Discussing sex with your teenage daughter might be one of the most awkward conversations you will ever have. However, it is necessary to prepare her for the realities of life as a young woman.
Whether you talk to her about it or not, sex will become part of her life. It is better to put your embarrassment aside so your daughter is prepared for what happens when she engages in sexual relationships. Here is what you need to know about sex ed for your daughter.
Reality check
Most girls will experience a form of sexual harassment in their lifetime, according to sexual harassment attorneys in the USAttorneys database. If they do not understand what it is, they will accept this behavior without question. We live in a society where the vestiges of a patriarchal rule remain present, and girls are subconsciously taught men can still misbehave toward women with virtual impunity.

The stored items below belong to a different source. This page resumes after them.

(** ** The worker with the relay client *)

Section worker_client.
Context (debug_str : str → str) (resolver : DnsResolver) (net : nat → str → Peer) (versions : result str ()).
Context (helo : str) (port : Z) (tls : option ClientConfig) (mta_sts : option MtaStsResolver) (dane : bool).

(** The client as [relay_due] calls it. *)
Definition worker_relay (m : Message) : RelayReport := (relay debug_str resolver net versions helo port m tls mta_sts dane).2.
Definition worker_tried (m : Message) : list RelayAttempt := (relay debug_str resolver net versions helo port m tls mta_sts dane).1.2.

(** A server has taken the message: it was sent the whole script and answered every step
    as it must, the end of the data included. *)
Definition taken_by (m : Message) (a : RelayAttempt) (n : nat) : Prop :=
  let peer := net n (at_addr a) in
  at_log a = transcript (upgrades debug_str peer (at_policy a)) (relay_script helo m) ∧
  answered debug_str peer (at_policy a) (at_exchange a) (relay_script helo m).

Lemma worker_relay_delivered m :
  worker_relay m = RelayDelivered → ∃ a n, a ∈ worker_tried m ∧ taken_by m a n.
Proof.
  unfold worker_relay, worker_tried. pose proof (relay_delivers_core debug_str resolver net versions helo port m tls mta_sts dane) as H.
  destruct (relay _ _ _ _ _ _ _ _ _ _) as [[sts tried] report]. cbn [fst snd]. intros ->.
  destruct H as [H _]. destruct (H eq_refl) as (pre & a & n & -> & _ & _ & Hl & Ha).
  exists a, n. split; [set_solver|by split].
Qed.

(** C5: no queued message is lost.  One attempt of the worker on a queued message, with
    the relay client and whatever the DNS, the network and the peers do, ends with the
    message in one of three places: with a server that was sent all of it and answered
    every step as it must, still in the queue with the message untouched and its next
    attempt scheduled, or in [bounced/] with its control file.  It leaves this server's
    disk only in the first case. *)
Theorem queued_never_lost (now : Z) (s : Server) (sp : OutboundSpool) (e : SpoolEntry) (m : Message) (text : str) (fe fc : File) :
  srv_relay s = Some sp → in_main (se_id e) fe fc (sp_fs sp) →
  fs_read_to_string (ctrl_path (se_id e)) (sp_fs sp) = Ok text → parse_ctrl (se_id e) text = Ok e →
  load_message (se_id e) (sp_fs sp) = Ok m → ctrl_safe_env (entry_envelope e) →
  se_created_at e ≤ SYSTIME_MAX → se_created_at e = secs (to_secs (se_created_at e)) →
  0 ≤ now → now + secs 3600 ≤ SYSTIME_MAX → (∀ seq, se_id e ≠ new_id now seq) →
  ∃ s' sp', relay_entry worker_relay now s e = Some s' ∧ srv_relay s' = Some sp' ∧
    ((∃ a n, a ∈ worker_tried m ∧ taken_by m a n) ∨
     (sp_fs sp' !! eml_path (se_id e) = Some fe ∧ ∃ text' e', fs_read_to_string (ctrl_path (se_id e)) (sp_fs sp') = Ok text' ∧
        parse_ctrl (se_id e) text' = Ok e' ∧ se_attempts e' = add_u32 (se_attempts e) 1 ∧
        se_sender e' = se_sender e ∧ se_recipients e' = se_recipients e) ∨
     in_bounced (se_id e) fe fc (sp_fs sp')).
Proof.
  intros Hs Hmain Hread Hparse Hload Hsafe Hcr Hcr2 H0 Hnow Hid.
  destruct (relay_entry_core worker_relay now s sp e m text fe fc) as (s' & sp' & Hr & Hs' & H); [done..|].
  exists s', sp'. split_and!; [done..|]. unfold attempt_result in H.
  destruct (worker_relay m) as [|code txt|reason] eqn:Er.
  - left. by apply worker_relay_delivered.
  - right. destruct (decide _); [left|right; apply H].
    destruct H as (_ & He & t & Ht & Hp). split; [done|]. by eexists t, _.
  - right. right. apply H.
Qed.
End worker_client.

Before even talking about sexual intercourse, tell your daughter about sexual harassment. Go through the legal definition with her and cite examples of behavior that constitute sexual harassment. These include, but are not limited to, inappropriate sexual comments, suggestive remarks or behavior, unwanted touching, and offers of quid pro quo acts for sexual favors. Once your daughter understands what sexual harassment is, she is likelier to report it and refuse to tolerate such treatment.
Her body
Another component of sexual education you need to clarify with your daughter is her bodily autonomy. No one can force her to do anything with her body that she does not want to. Therefore, if she decides to engage in sexual activity and changes her mind, it is her right to do that. Under no circumstances should she tolerate someone trying to engage in sexual contact that she does not want.
Tell her that no means no, and she does not need to justify her decisions to anyone. If she decides she does not want to have sex, she should not let anyone manipulate or threaten her into changing her mind.
Understanding sex
While your daughter might already have heard a lot about sex from her friends, use this opportunity to clarify concepts for her. Let her explain what she knows and fill in the gaps. Dispel any myths and incorrect notions about the sex act to ensure she is aware of what it entails.
Girls who engage in sex for the first time in full possession of the facts are likelier to make responsible choices about what they do. This includes being discerning about who they have sex with and not feeling pressured to offer it to a partner.
Precautions
Girls must take responsibility for ensuring that they do not fall pregnant or contract a sexually transmitted disease (STD). While many would argue that both partners have an equal obligation in this matter, the ugly truth is that few boys think that far ahead and will not take the necessary precautions.
Your daughter should understand the ramifications of falling pregnant, including that she might have to sacrifice her dreams and ambitions to care for a baby. Her partner can walk away while she is left with the responsibility.
Emotions
Typically, sex is a physical experience for men but an emotional one for women. Your daughter should understand that sex is an expression of a passionate commitment to their partner and not something they should do indiscriminately.
They should carefully consider whether to engage in sexual relations with a partner and not make decisions in the heat of the moment. When cooler heads prevail, they will make more responsible choices. The onus is on you to ensure that your daughter understands this.